American critics, beginning with the secretary of state, object to
this goal of destroying Yasser Arafat's Palestinian Authority. As The
Washington Post explained in an editorial, we need the continued presence
of ``the leadership of the Palestinian Authority as well as its principal
security services'' because they have been ``the only available instruments
for stopping Palestinian terrorism.''
Good God. Instruments for stopping terrorism? They are instruments for
aiding and abetting, equipping and financing, supporting and glorifying
terrorism, which they call ``martyrdom operations.'' The question of
capabilities is irrelevant. Of course they have the capability. But they
have no intention of exercising it.
This is like arguing at the beginning of the Afghan war that we should
not attack the Taliban because they were the only instrument in Afghanistan
available for bringing al Qaeda to heel. Sure. But they were allied with al
Qaeda, commingled with al Qaeda and shared al Qaeda's objectives. They had
no intention of ever stopping al Qaeda.
That situation is precisely the same in Palestine. The premise of the
Oslo accords was that Israel would gradually withdraw from the West Bank
and Gaza, and allow Arafat to build security services so that, as he made
peace with Israel, he would have the capability to stop the terrorists. It
was a monumental swindle. Instead, he spent eight and a half years building
a cult of death and a killing machine.
The majority of current suicide bombings are carried out by the Al
Aqsa Brigades, a wing of Arafat's own Fatah movement. At PA headquarters in
Ramallah, Israel found an invoice (in shekels--a nice touch) from the
terrorists to the Palestinian Authority for five to nine bombs a week. At
what point do Western observers allow their Oslo illusions to yield to
empirical evidence?
What to do with Arafat? Isolating Arafat is no answer, because the
isolation must end at some point. Killing Arafat is no answer, because that
will make him a martyr. The important thing is to make him irrelevant by
expelling him.
Let us not hear any more ridiculous talk about Arafat being the only
man who can make peace. Can? He had eight and a half years to make peace.

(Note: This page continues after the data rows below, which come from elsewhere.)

(* ===== verification/ConfigProvider.v ===== *)
(** * Configuration of the HTTP client ([src/include/http_client_config_provider.hpp])

    [ProxySetting], certificates and [HttpclientConfig] read from JSON, and
    [HttpclientConfigProviderFile]: the named profiles, and the proxy of the
    process environment that profiles without a proxy inherit.  The log line
    about it is left out. *)

From Stdlib Require Import ZArith Lia Ascii String.
From Stdlib Require Import SpecFloat.
From stdpp Require Import base list gmap fin_maps strings.
From S2P Require Import Prelude Json ResultMonad Http EnvExpand JsonUtil Yaml ConfigSources.

(** ** TLS methods *)

Inductive ssl_method :=
  | sslv2 | sslv2_client | sslv2_server | sslv3 | sslv3_client | sslv3_server
  | tlsv1 | tlsv1_client | tlsv1_server | sslv23 | sslv23_client | sslv23_server
  | tlsv11 | tlsv11_client | tlsv11_server | tlsv12 | tlsv12_client | tlsv12_server
  | tlsv13 | tlsv13_client | tlsv13_server | tls | tls_client | tls_server.
#[export] Instance ssl_method_eq_dec : EqDecision ssl_method.
Proof. solve_decision. Defined.

Definition kMethodMap : list (str * ssl_method) :=
  map (fun '(n, m) => (lit n, m))
    [("sslv2", sslv2); ("sslv2_client", sslv2_client); ("sslv2_server", sslv2_server);
     ("sslv3", sslv3); ("sslv3_client", sslv3_client); ("sslv3_server", sslv3_server);
     ("tlsv1", tlsv1); ("tlsv1_client", tlsv1_client); ("tlsv1_server", tlsv1_server);
     ("sslv23", sslv23); ("sslv23_client", sslv23_client); ("sslv23_server", sslv23_server);
     ("tlsv11", tlsv11); ("tlsv11_client", tlsv11_client); ("tlsv11_server", tlsv11_server);
     ("tlsv12", tlsv12); ("tlsv12_client", tlsv12_client); ("tlsv12_server", tlsv12_server);
     ("tlsv13", tlsv13); ("tlsv13_client", tlsv13_client); ("tlsv13_server", tlsv13_server);
     ("tls", tls); ("tls_client", tls_client); ("tls_server", tls_server)]%string.

Fixpoint assoc {A} (k : str) (l : list (str * A)) : option A :=
  match l with
  | [] => None
  | (k', a) :: l' => if decide (k' = k) then Some a else assoc k l'
  end.

Definition ssl_method_from_string (name : str) : throws ssl_method :=
  match assoc name kMethodMap with
  | Some m => inr m
  | None => inl (StdExn (lit "Invalid SSL method name: " ++ name))
  end.

(** ** Settings *)

Record HttpclientCertificate := mkCertificate {
  cert_content : str;
  cert_format : str;
}.
Record HttpclientCertificateFile := mkCertificateFile {
  cert_path : str;
  cert_file_format : str;
}.

Record HttpclientConfig := mkHttpclientConfig {
  ssl_method_ : ssl_method;
  threads_num : Z;
  default_verify_path : bool;
  insecure_skip_verify : bool;
  verify_paths : list str;
  certificates : list HttpclientCertificate;
  certificate_files : list HttpclientCertificateFile;
  proxy_pool : list ProxySetting;
}.

(** [s.find("${") != npos]. *)
Definition has_unresolved_env (s : str) : bool :=
  match find_sub (lit "${") s with Some _ => true | None => false end.

Section parse.
Context `{JsonLib}.

(** [jo->at(k).as_string().c_str()]. *)
Definition c_str_at (k : string) (jo : jobject) : throws str :=
  let! v := obj_at (lit k) jo in let! s := as_string v in inr (c_str s).

Definition port_of (jo : jobject) : throws str :=
  match obj_find (lit "port") jo with
  | None => inr []
  | Some (JString s) => inr (c_str s)
  | Some (JInt64 _ as v) | Some (JUint64 _ as v) | Some (JDouble _ as v) =>
      let! z := lift_std (to_number_int64 v) in inr (z_to_str z)
  | Some _ => inl (StdExn (lit "Invalid port type in ProxySetting"))
  end.

Definition to_ProxySetting (jv : json) : throws ProxySetting :=
  match jv with
  | JObject jo =>
      let! host := c_str_at "host" jo in
      let! port := port_of jo in
      let! username := c_str_at "username" jo in
      let! password := c_str_at "password" jo in
      let! disabled :=
        match obj_find (lit "disabled") jo with
        | Some v => bool_or_throw v (lit "httpclient_config.proxy_pool[].disabled")
        | None => inr false
        end in
      inr (mkProxy host port username password false disabled)
  | _ => inl (StdExn (lit "Invalid JSON for ProxySetting"))
  end.

Definition to_Certificate (jv : json) : throws HttpclientCertificate :=
  match jv with
  | JObject jo =>
      let! content := c_str_at "cert_content" jo in
      let! format := c_str_at "file_format" jo in
      inr (mkCertificate content format)
  | _ => inl (StdExn (lit "Invalid JSON for HttpclientCertificate"))
  end.

Definition to_CertificateFile (jv : json) : throws HttpclientCertificateFile :=
  match jv with
  | JObject jo =>
      let! path := c_str_at "cert_path" jo in
      let! format := c_str_at "file_format" jo in
      inr (mkCertificateFile path format)
  | _ => inl (StdExn (lit "Invalid JSON for HttpclientCertificateFile"))
  end.

(** A member that may be absent, and what to read it with. *)
Definition optional_at {A} (k : string) (jo : jobject) (absent : A) (f : json -> throws A) : throws A :=
  match obj_find (lit k) jo with Some v => f v | None => inr absent end.

Definition usable_proxies (l : list ProxySetting) : list ProxySetting :=
  List.filter (fun p => negb (has_unresolved_env p.(p_username) || has_unresolved_env p.(p_password)))
    (List.filter (fun p => negb p.(p_disabled)) l).

Definition read_HttpclientConfig (jv : json) : throws HttpclientConfig :=
  match jv with
  | JObject jo =>
      let! method := optional_at "ssl_method" jo tlsv12_client
        (fun v => let! s := as_string v in ssl_method_from_string s) in
      let! threads := (let! v := at_key (lit "threads_num") jv in lift_std (to_number_int v)) in
      if (threads <? 0)%Z then inl (StdExn (lit "threads_num must be non-negative"))
      else
        let! paths := optional_at "verify_paths" jo [] (as_vector as_string) in
        let! insecure := optional_at "insecure_skip_verify" jo false
          (fun v => bool_or_throw v (lit "httpclient_config.insecure_skip_verify")) in
        let! certs := optional_at "certificates" jo [] (as_vector to_Certificate) in
        let! cert_files := optional_at "certificate_files" jo [] (as_vector to_CertificateFile) in
        let! pool := optional_at "proxy_pool" jo [] (as_vector to_ProxySetting) in
        inr (mkHttpclientConfig method threads true insecure paths certs cert_files (usable_proxies pool))
  | _ => inl (StdExn (lit "HttpclientConfig must be an object."))
  end.

Definition to_HttpclientConfig (jv : json) : throws HttpclientConfig :=
  catch_std (read_HttpclientConfig jv) (fun w => inl (StdExn (lit "Invalid JSON for HttpclientConfig: " ++ w))).
End parse.

Definition get_threads_num (hardware_concurrency : Z) (c : HttpclientConfig) : Z :=
  if (c.(threads_num) =? 0)%Z then hardware_concurrency
  else if (hardware_concurrency <? c.(threads_num))%Z then hardware_concurrency else c.(threads_num).

Definition set_proxy_pool (l : list ProxySetting) (c : HttpclientConfig) : HttpclientConfig :=
  mkHttpclientConfig c.(ssl_method_) c.(threads_num) c.(default_verify_path) c.(insecure_skip_verify)
    c.(verify_paths) c.(certificates) c.(certificate_files) l.

Definition inherit_env_proxy_if_empty (proxy : ProxySetting) (c : HttpclientConfig) : HttpclientConfig :=
  if proxy.(p_disabled) then c
  else
    let proxy := mkProxy proxy.(p_host) proxy.(p_port) proxy.(p_username) proxy.(p_password) true proxy.(p_disabled) in
    match c.(proxy_pool) with
    | [] => set_proxy_pool [proxy] c
    | _ => c
    end.

(** ** The proxy of the environment *)

Definition is_truthy (v : str) : bool :=
  match v with
  | [] => false
  | _ => one_of (to_lower v) ["1"; "true"; "yes"; "on"]
  end.

Fixpoint getenv_any_named (getenv : environment) (names : list string) : option (str * str) :=
  match names with
  | [] => None
  | name :: names' =>
      match getenv (lit name) with
      | Some (c :: v) => Some (lit name, c :: v)
      | _ => getenv_any_named getenv names'
      end
  end.

Definition socks_error (scheme_lc env_name : str) : exn :=
  StdExn (lit "Unsupported proxy scheme '" ++ scheme_lc ++ lit "' in environment" ++
    (if decide (env_name = []) then [] else lit " variable '" ++ env_name ++ lit "'") ++
    lit ". Only HTTP proxies are supported. Use an http:// proxy, or pass --ignore-env-proxy.").

(** The credentials before the last at sign. *)
Definition split_auth (raw : str) : str * str :=
  match rfind_char "@" raw with
  | Some i => (take i raw, drop (S i) raw)
  | None => ([], raw)
  end.

Definition user_and_password (auth_part : str) : str * str :=
  match find_char ":" auth_part with
  | Some colon => (take colon auth_part, drop (S colon) auth_part)
  | None => (auth_part, [])
  end.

He has no intention of making peace. He was offered his peace, his
Palestine, in July 2000 by Israel and then by the president of the United
States. Like the Palestinian leadership of 1947, also offered their own
state side-by-side with Israel, Arafat rejected the offer and started a
war.
``What Arafat really wants is the destruction of the Israeli state,''
says the pre-eminent Arab-Israeli peacemaker, Henry Kissinger. ``He may be
willing to make some sort of an interim agreement, which he will consider
probably as a stage to the ultimate destruction of the Israeli state.''
Why expel him? Because as long as he rules, the Palestinian answer to
any offer of peace that genuinely accepts Israel is ``No.'' And there will
be no one in Palestine who will dare say ``Yes.'' (If he does, he dies.)

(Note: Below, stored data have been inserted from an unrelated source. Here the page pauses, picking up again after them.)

(* ===== verification/SslContext.v ===== *)
(** * The TLS context of the client ([src/include/client_ssl_ctx.hpp])

    The constructor of [ClientSSLContext] as the calls it makes on the context.
    What a call throws is the TLS library's business: a parameter.  On the platform
    of the model [load_platform_root_certificates] does nothing; the Windows
    version ([src/src/client_ssl_ctx.cpp]) only talks to the system's store. *)

From Stdlib Require Import ZArith Lia Ascii String.
From stdpp Require Import base list gmap strings.
From S2P Require Import Prelude Json ConfigProvider.

Inductive ssl_call :=
  | SetVerifyMode (peer : bool)
  | SetDefaultVerifyPaths
  | AddVerifyPath (path : str)
  | LoadVerifyFile (path : str)
  | AddCertificateAuthority (pem : str).
#[export] Instance ssl_call_eq_dec : EqDecision ssl_call.
Proof. solve_decision. Defined.

(** The context: its method and the calls made on it. *)
Record ssl_context := mkSslContext { x_method : ssl_method; x_calls : list ssl_call }.

Section context.
(** What a call throws, if it fails. *)
Context (call_fails : ssl_call -> option str).

Definition on_context (c : ssl_call) (x : ssl_context) : throws ssl_context :=
  match call_fails c with
  | Some e => inl (StdExn e)
  | None => inr (mkSslContext x.(x_method) (x.(x_calls) ++ [c]))
  end.

(** A [for] loop with one call per item it keeps. *)
Fixpoint for_calls {A} (call : A -> option ssl_call) (l : list A) (x : ssl_context) : throws ssl_context :=
  match l with
  | [] => inr x
  | a :: l' =>
      match call a with
      | Some c => let! x' := on_context c x in for_calls call l' x'
      | None => for_calls call l' x
      end
  end.

Definition file_call (f : HttpclientCertificateFile) : option ssl_call :=
  match f.(cert_path) with [] => None | _ => Some (LoadVerifyFile f.(cert_path)) end.
Definition certificate_call (c : HttpclientCertificate) : option ssl_call :=
  match c.(cert_content) with [] => None | _ => Some (AddCertificateAuthority c.(cert_content)) end.

Definition load_platform_root_certificates (x : ssl_context) : ssl_context := x.

Definition new_ClientSSLContext (cfg : HttpclientConfig) : throws ssl_context :=
  let x := mkSslContext cfg.(ssl_method_) [] in
  if cfg.(insecure_skip_verify) then on_context (SetVerifyMode false) x
  else
    let! x := if cfg.(default_verify_path) then on_context SetDefaultVerifyPaths x else inr x in
    let! x := for_calls (fun p => Some (AddVerifyPath p)) cfg.(verify_paths) x in
    let! x := for_calls file_call cfg.(certificate_files) x in
    let! x := for_calls certificate_call cfg.(certificates) x in
    let! x := on_context (SetVerifyMode true) x in
    inr (load_platform_root_certificates x).

Definition add_certificate_authority (pem_str : str) (x : ssl_context) : throws ssl_context :=
  match pem_str with
  | [] => inl (StdExn (lit "Certificate authority string is empty."))
  | _ => on_context (AddCertificateAuthority pem_str) x
  end.

(** ** The context verifies the server *)

(** The mode the last [set_verify_mode] leaves; [verify_none] is the default. *)
Fixpoint verify_mode (calls : list ssl_call) (mode : bool) : bool :=
  match calls with
  | [] => mode
  | SetVerifyMode peer :: calls' => verify_mode calls' peer
  | _ :: calls' => verify_mode calls' mode
  end.

(** What the configuration asks to trust, in the order of the constructor. *)
Definition trust_calls (cfg : HttpclientConfig) : list ssl_call :=
  (if cfg.(default_verify_path) then [SetDefaultVerifyPaths] else []) ++
  map AddVerifyPath cfg.(verify_paths) ++
  omap file_call cfg.(certificate_files) ++ omap certificate_call cfg.(certificates).

Definition wanted_calls (cfg : HttpclientConfig) : list ssl_call :=
  if cfg.(insecure_skip_verify) then [SetVerifyMode false] else trust_calls cfg ++ [SetVerifyMode true].

(** Several calls in a row: the first that fails is the exception. *)
Fixpoint do_calls (l : list ssl_call) (x : ssl_context) : throws ssl_context :=
  match l with
  | [] => inr x
  | c :: l' => let! x' := on_context c x in do_calls l' x'
  end.

Lemma do_calls_app l1 l2 x : do_calls (l1 ++ l2) x = let! x' := do_calls l1 x in do_calls l2 x'.
Proof.
  revert x. induction l1 as [|c l1 IH]; intros x; simpl; [done|].
  destruct (on_context c x); simpl; [done|apply IH].
Qed.

Lemma for_calls_do {A} (call : A -> option ssl_call) l x : for_calls call l x = do_calls (omap call l) x.
Proof.
  revert x. induction l as [|a l IH]; intros x; simpl; [done|].
  destruct (call a) as [c|]; simpl; [|apply IH]. destruct (on_context c x); simpl; [done|apply IH].
Qed.

Lemma omap_total {A B} (f : A -> B) l : omap (fun a => Some (f a)) l = map f l.
Proof. induction l as [|a l IH]; csimpl; congruence. Qed.

Lemma new_ClientSSLContext_calls cfg :
  new_ClientSSLContext cfg = do_calls (wanted_calls cfg) (mkSslContext cfg.(ssl_method_) []).
Proof.
  unfold new_ClientSSLContext, wanted_calls, trust_calls, load_platform_root_certificates.
  destruct (insecure_skip_verify cfg); simpl; [by destruct (on_context _ _)|].
  rewrite <- !app_assoc, !do_calls_app.
  destruct (default_verify_path cfg); simpl; [destruct (on_context _ _) as [|x]; simpl; [done|]|];
    rewrite for_calls_do, omap_total, do_calls_app;
    destruct (do_calls (map _ _) _) as [|x1]; simpl; try done; rewrite for_calls_do, do_calls_app;
    destruct (do_calls (omap file_call _) _) as [|x2]; simpl; try done; rewrite for_calls_do, do_calls_app;
    destruct (do_calls (omap certificate_call _) _) as [|x3]; simpl; try done; by destruct (on_context _ _).
Qed.

Lemma do_calls_inr l x x' :
  do_calls l x = inr x' ->
  Forall (fun c => call_fails c = None) l /\ x' = mkSslContext x.(x_method) (x.(x_calls) ++ l).
Proof.
  revert x. induction l as [|c l IH]; intros x; simpl.
  - intros [= <-]. rewrite app_nil_r. by destruct x.
  - unfold on_context. destruct (call_fails c) eqn:Hc; simpl; [done|]. intros Hl.
    destruct (IH _ Hl) as [Hf ->]. simpl. rewrite <- app_assoc. by split; [constructor|].
Qed.

Lemma do_calls_inl l x e :
  do_calls l x = inl e -> exists c w, c ∈ l /\ call_fails c = Some w /\ e = StdExn w.
Proof.
  revert x. induction l as [|c l IH]; intros x; simpl; [done|].
  unfold on_context. destruct (call_fails c) as [w|] eqn:Hc; simpl.
  - intros [= <-]. exists c, w. split; [apply list_elem_of_here|done].
  - intros Hl. destruct (IH _ Hl) as (c' & w & Hin & Hw). exists c', w. split; [by apply list_elem_of_further|done].
Qed.

Lemma verify_mode_snoc l b mode : verify_mode (l ++ [SetVerifyMode b]) mode = b.
Proof. revert mode. induction l as [|c l IH]; intros mode; [done|]. by destruct c; simpl. Qed.

(** The context is secure unless the configuration says otherwise: a
    constructed context verifies its peer exactly when [insecure_skip_verify] is
    not set, and has then loaded everything the configuration trusts, in order,
    skipping only empty entries; a certificate or path that cannot be loaded makes
    the constructor throw. *)
Theorem ssl_context_verifies (cfg : HttpclientConfig) :
  match new_ClientSSLContext cfg with
  | inr x =>
      x.(x_method) = cfg.(ssl_method_) /\
      verify_mode x.(x_calls) false = negb cfg.(insecure_skip_verify) /\
      (cfg.(insecure_skip_verify) = false ->
         x.(x_calls) = trust_calls cfg ++ [SetVerifyMode true] /\
         (forall p, p ∈ cfg.(verify_paths) -> AddVerifyPath p ∈ x.(x_calls)) /\
         (forall f, f ∈ cfg.(certificate_files) -> f.(cert_path) <> [] -> LoadVerifyFile f.(cert_path) ∈ x.(x_calls)) /\
         (forall c, c ∈ cfg.(certificates) -> c.(cert_content) <> [] ->
            AddCertificateAuthority c.(cert_content) ∈ x.(x_calls)))
  | inl e => exists c w, c ∈ wanted_calls cfg /\ call_fails c = Some w /\ e = StdExn w
  end.
Proof.
  rewrite new_ClientSSLContext_calls. destruct (do_calls _ _) as [e|x] eqn:Hd; [by eapply do_calls_inl|].
  apply do_calls_inr in Hd as [_ ->]. simpl. unfold wanted_calls.
  split; [done|]. split.
  - destruct (insecure_skip_verify cfg); simpl; [done|]. apply verify_mode_snoc.
  - intros ->. split; [done|]. unfold trust_calls. split_and!.
    + intros p Hp. rewrite !elem_of_app. left. right. left. by apply list_elem_of_fmap_2.
    + intros f Hf Hne. rewrite !elem_of_app. left. right. right. left. apply list_elem_of_omap.
      exists f. split; [done|]. unfold file_call. by destruct (cert_path f).
    + intros c Hc Hne. rewrite !elem_of_app. left. right. right. right. apply list_elem_of_omap.
      exists c. split; [done|]. unfold certificate_call. by destruct (cert_content c).
Qed.

Lemma add_certificate_authority_ok pem x x' :
  add_certificate_authority pem x = inr x' -> pem <> [] /\ x'.(x_calls) = x.(x_calls) ++ [AddCertificateAuthority pem].
Proof.
  unfold add_certificate_authority, on_context. destruct pem; [done|].
  destruct (call_fails _); [done|]. by intros [= <-].
Qed.
End context.

Lemma new_ClientSSLContext_demo :
  new_ClientSSLContext (fun c => if decide (c = LoadVerifyFile (lit "/nowhere")) then Some (lit "no such file") else None)
    (mkHttpclientConfig tls_client 1 true false [] [] [mkCertificateFile [] []; mkCertificateFile (lit "/nowhere") []] [])
  = inl (StdExn (lit "no such file")).
Proof. vm_compute. reflexivity. Qed.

The only hope for any kind of peace is a Palestinian leadership,
whether national or local, ready to say yes. And that can only become
possible when Arafat has been banished and his rejectionist police state
dismantled.
There are reports that Morocco would accept him. Good choice. It is
west of Tunisia and thus farther from Palestine. The symbolism will be
apposite. He was rescued from his last exile in Tunisia by an Israel
offering him the olive branch of Oslo. He then chose war instead. President
Bush yesterday offered Arafat yet another olive branch, yet another rescue.
This will achieve nothing. This will only postpone the reckoning. If this
fighting is ever to end, it must be shown that there is a price for
violence, terror and duplicity. The price is Elba. No, St. Helena.